§ What you are asked to do: Please write out exactly the lines of the data below from the line holding "Guadalupe: peregrinación, arquitectura" through the line holding "de Correos: edificio", and leave out the rest.

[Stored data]
◇ ◇ ◇ ◇
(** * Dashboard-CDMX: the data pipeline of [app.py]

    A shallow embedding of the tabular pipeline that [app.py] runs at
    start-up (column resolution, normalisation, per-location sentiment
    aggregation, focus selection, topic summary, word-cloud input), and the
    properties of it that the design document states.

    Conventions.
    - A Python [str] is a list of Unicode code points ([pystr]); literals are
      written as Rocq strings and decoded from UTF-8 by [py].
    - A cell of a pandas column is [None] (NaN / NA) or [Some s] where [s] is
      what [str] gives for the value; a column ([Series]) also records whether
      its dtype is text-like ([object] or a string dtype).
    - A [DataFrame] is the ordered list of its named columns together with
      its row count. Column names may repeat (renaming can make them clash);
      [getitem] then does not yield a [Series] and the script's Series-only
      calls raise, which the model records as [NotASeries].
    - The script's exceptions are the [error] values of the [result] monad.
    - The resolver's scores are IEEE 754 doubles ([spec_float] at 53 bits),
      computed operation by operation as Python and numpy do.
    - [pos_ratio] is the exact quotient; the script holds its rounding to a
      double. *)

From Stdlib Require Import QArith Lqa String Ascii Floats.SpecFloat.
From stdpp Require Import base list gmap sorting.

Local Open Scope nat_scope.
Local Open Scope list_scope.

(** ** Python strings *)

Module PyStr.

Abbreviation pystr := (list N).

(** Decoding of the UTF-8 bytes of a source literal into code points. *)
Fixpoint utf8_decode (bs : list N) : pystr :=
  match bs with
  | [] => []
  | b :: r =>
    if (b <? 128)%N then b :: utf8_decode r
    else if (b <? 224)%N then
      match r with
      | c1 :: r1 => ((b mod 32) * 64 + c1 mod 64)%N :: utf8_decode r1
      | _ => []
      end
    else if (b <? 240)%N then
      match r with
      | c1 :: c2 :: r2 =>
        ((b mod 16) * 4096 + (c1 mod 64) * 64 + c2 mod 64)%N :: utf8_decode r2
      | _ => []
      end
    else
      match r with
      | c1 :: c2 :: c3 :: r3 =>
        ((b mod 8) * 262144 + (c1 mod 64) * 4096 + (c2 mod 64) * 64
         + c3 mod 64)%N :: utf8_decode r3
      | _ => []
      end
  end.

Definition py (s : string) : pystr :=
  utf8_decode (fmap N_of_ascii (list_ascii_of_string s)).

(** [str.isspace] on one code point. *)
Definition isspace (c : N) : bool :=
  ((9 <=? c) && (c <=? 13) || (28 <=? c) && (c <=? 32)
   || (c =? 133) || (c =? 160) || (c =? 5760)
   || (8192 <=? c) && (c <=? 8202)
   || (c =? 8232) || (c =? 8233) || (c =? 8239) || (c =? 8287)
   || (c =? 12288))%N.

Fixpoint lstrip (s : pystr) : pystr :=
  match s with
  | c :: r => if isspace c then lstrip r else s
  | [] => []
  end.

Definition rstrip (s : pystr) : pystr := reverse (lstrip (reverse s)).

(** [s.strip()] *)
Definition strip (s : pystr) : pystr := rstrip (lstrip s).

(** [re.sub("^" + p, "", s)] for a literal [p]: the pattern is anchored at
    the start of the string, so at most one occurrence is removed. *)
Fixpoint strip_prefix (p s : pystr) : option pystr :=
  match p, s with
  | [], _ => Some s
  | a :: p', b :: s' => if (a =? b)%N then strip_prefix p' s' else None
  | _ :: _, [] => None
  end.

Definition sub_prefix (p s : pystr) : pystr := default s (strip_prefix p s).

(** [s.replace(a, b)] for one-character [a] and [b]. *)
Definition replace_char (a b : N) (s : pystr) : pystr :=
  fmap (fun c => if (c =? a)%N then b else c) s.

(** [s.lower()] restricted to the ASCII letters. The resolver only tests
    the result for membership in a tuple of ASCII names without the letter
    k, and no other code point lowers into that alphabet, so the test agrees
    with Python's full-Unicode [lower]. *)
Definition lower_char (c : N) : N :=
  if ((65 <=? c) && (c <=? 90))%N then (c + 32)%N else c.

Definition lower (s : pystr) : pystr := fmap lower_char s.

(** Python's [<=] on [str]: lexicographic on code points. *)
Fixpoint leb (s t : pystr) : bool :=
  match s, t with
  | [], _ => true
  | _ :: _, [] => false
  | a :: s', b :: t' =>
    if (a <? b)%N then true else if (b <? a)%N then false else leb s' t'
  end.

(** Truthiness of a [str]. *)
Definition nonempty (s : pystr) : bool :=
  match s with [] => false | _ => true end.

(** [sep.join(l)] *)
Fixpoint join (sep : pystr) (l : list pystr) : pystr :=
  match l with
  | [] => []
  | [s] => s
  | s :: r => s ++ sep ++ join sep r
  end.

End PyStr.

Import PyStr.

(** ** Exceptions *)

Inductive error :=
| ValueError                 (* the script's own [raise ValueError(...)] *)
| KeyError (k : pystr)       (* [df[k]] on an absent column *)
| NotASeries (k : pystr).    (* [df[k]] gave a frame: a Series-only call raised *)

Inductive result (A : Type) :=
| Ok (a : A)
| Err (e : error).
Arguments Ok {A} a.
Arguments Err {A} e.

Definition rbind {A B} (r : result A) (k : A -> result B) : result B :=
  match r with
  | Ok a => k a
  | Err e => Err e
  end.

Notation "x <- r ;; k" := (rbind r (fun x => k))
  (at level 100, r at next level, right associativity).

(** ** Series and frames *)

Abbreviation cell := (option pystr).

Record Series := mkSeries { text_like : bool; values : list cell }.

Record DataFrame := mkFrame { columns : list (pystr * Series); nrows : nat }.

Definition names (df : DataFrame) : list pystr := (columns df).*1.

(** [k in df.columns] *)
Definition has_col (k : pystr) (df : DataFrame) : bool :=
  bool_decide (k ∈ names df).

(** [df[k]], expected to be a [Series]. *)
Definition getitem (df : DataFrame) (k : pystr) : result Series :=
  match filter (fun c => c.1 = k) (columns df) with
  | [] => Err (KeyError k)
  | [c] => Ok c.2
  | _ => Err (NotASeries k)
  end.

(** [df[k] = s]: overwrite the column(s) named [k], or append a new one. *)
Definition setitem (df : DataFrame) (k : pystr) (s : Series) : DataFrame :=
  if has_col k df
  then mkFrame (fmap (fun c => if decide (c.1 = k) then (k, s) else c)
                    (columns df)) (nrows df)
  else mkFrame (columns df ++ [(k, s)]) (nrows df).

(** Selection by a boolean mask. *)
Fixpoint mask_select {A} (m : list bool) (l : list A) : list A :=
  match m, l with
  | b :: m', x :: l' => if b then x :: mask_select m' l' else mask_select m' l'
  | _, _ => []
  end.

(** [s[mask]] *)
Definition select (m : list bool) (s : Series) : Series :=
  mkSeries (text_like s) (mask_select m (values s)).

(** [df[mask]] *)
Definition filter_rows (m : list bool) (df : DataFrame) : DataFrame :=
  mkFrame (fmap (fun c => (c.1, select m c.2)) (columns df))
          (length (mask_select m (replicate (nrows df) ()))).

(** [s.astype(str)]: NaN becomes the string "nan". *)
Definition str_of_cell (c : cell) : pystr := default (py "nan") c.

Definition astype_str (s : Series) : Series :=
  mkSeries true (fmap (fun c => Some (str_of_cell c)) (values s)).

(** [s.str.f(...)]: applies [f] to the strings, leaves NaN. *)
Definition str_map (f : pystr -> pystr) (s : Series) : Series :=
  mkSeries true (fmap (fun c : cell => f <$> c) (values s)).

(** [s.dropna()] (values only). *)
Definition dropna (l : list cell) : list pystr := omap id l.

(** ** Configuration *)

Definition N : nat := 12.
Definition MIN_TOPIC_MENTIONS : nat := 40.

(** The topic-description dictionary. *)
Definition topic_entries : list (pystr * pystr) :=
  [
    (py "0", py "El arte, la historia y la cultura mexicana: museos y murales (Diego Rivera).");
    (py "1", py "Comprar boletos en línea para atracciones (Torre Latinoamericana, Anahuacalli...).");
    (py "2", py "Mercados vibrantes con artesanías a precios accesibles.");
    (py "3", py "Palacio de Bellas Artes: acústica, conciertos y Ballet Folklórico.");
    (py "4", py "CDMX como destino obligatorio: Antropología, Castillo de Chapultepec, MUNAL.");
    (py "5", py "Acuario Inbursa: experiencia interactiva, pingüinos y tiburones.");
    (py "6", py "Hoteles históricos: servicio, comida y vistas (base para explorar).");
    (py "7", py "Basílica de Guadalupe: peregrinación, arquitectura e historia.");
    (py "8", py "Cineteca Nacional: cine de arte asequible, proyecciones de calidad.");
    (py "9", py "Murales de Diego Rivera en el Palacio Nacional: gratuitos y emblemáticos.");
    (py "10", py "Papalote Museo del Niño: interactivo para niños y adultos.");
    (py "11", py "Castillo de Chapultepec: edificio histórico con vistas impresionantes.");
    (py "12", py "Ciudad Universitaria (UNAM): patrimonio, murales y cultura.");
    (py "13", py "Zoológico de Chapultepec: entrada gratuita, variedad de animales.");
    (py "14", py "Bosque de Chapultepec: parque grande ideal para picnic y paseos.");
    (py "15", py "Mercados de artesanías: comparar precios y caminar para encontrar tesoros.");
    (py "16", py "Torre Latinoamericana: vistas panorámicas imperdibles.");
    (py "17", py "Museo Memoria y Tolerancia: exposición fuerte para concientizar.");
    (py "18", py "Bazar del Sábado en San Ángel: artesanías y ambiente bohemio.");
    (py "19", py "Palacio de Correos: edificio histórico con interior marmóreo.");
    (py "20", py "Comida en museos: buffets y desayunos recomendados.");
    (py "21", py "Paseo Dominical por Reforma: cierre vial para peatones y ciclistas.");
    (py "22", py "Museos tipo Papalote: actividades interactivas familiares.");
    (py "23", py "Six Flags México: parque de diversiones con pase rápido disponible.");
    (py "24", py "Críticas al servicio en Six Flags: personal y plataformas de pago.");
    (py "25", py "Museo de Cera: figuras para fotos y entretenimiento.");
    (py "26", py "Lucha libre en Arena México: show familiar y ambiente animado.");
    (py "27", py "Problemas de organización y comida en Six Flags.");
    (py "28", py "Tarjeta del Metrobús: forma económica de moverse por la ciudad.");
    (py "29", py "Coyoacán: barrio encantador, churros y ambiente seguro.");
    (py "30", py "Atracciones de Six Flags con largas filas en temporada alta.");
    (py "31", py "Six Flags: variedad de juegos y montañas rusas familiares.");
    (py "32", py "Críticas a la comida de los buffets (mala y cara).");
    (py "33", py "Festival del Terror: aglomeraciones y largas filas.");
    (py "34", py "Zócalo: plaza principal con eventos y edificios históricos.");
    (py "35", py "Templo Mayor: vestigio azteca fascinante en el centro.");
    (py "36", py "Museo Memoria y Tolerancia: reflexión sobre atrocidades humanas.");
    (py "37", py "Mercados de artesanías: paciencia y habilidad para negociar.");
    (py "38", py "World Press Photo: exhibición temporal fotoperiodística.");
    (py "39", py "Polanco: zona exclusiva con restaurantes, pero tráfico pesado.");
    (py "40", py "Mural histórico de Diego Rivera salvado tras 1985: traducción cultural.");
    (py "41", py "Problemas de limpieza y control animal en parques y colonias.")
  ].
◇ ◇ ◇ ◇
§ Solution to this problem:
    (py "7", py "Basílica de Guadalupe: peregrinación, arquitectura e historia.");
    (py "8", py "Cineteca Nacional: cine de arte asequible, proyecciones de calidad.");
    (py "9", py "Murales de Diego Rivera en el Palacio Nacional: gratuitos y emblemáticos.");
    (py "10", py "Papalote Museo del Niño: interactivo para niños y adultos.");
    (py "11", py "Castillo de Chapultepec: edificio histórico con vistas impresionantes.");
    (py "12", py "Ciudad Universitaria (UNAM): patrimonio, murales y cultura.");
    (py "13", py "Zoológico de Chapultepec: entrada gratuita, variedad de animales.");
    (py "14", py "Bosque de Chapultepec: parque grande ideal para picnic y paseos.");
    (py "15", py "Mercados de artesanías: comparar precios y caminar para encontrar tesoros.");
    (py "16", py "Torre Latinoamericana: vistas panorámicas imperdibles.");
    (py "17", py "Museo Memoria y Tolerancia: exposición fuerte para concientizar.");
    (py "18", py "Bazar del Sábado en San Ángel: artesanías y ambiente bohemio.");
    (py "19", py "Palacio de Correos: edificio histórico con interior marmóreo.");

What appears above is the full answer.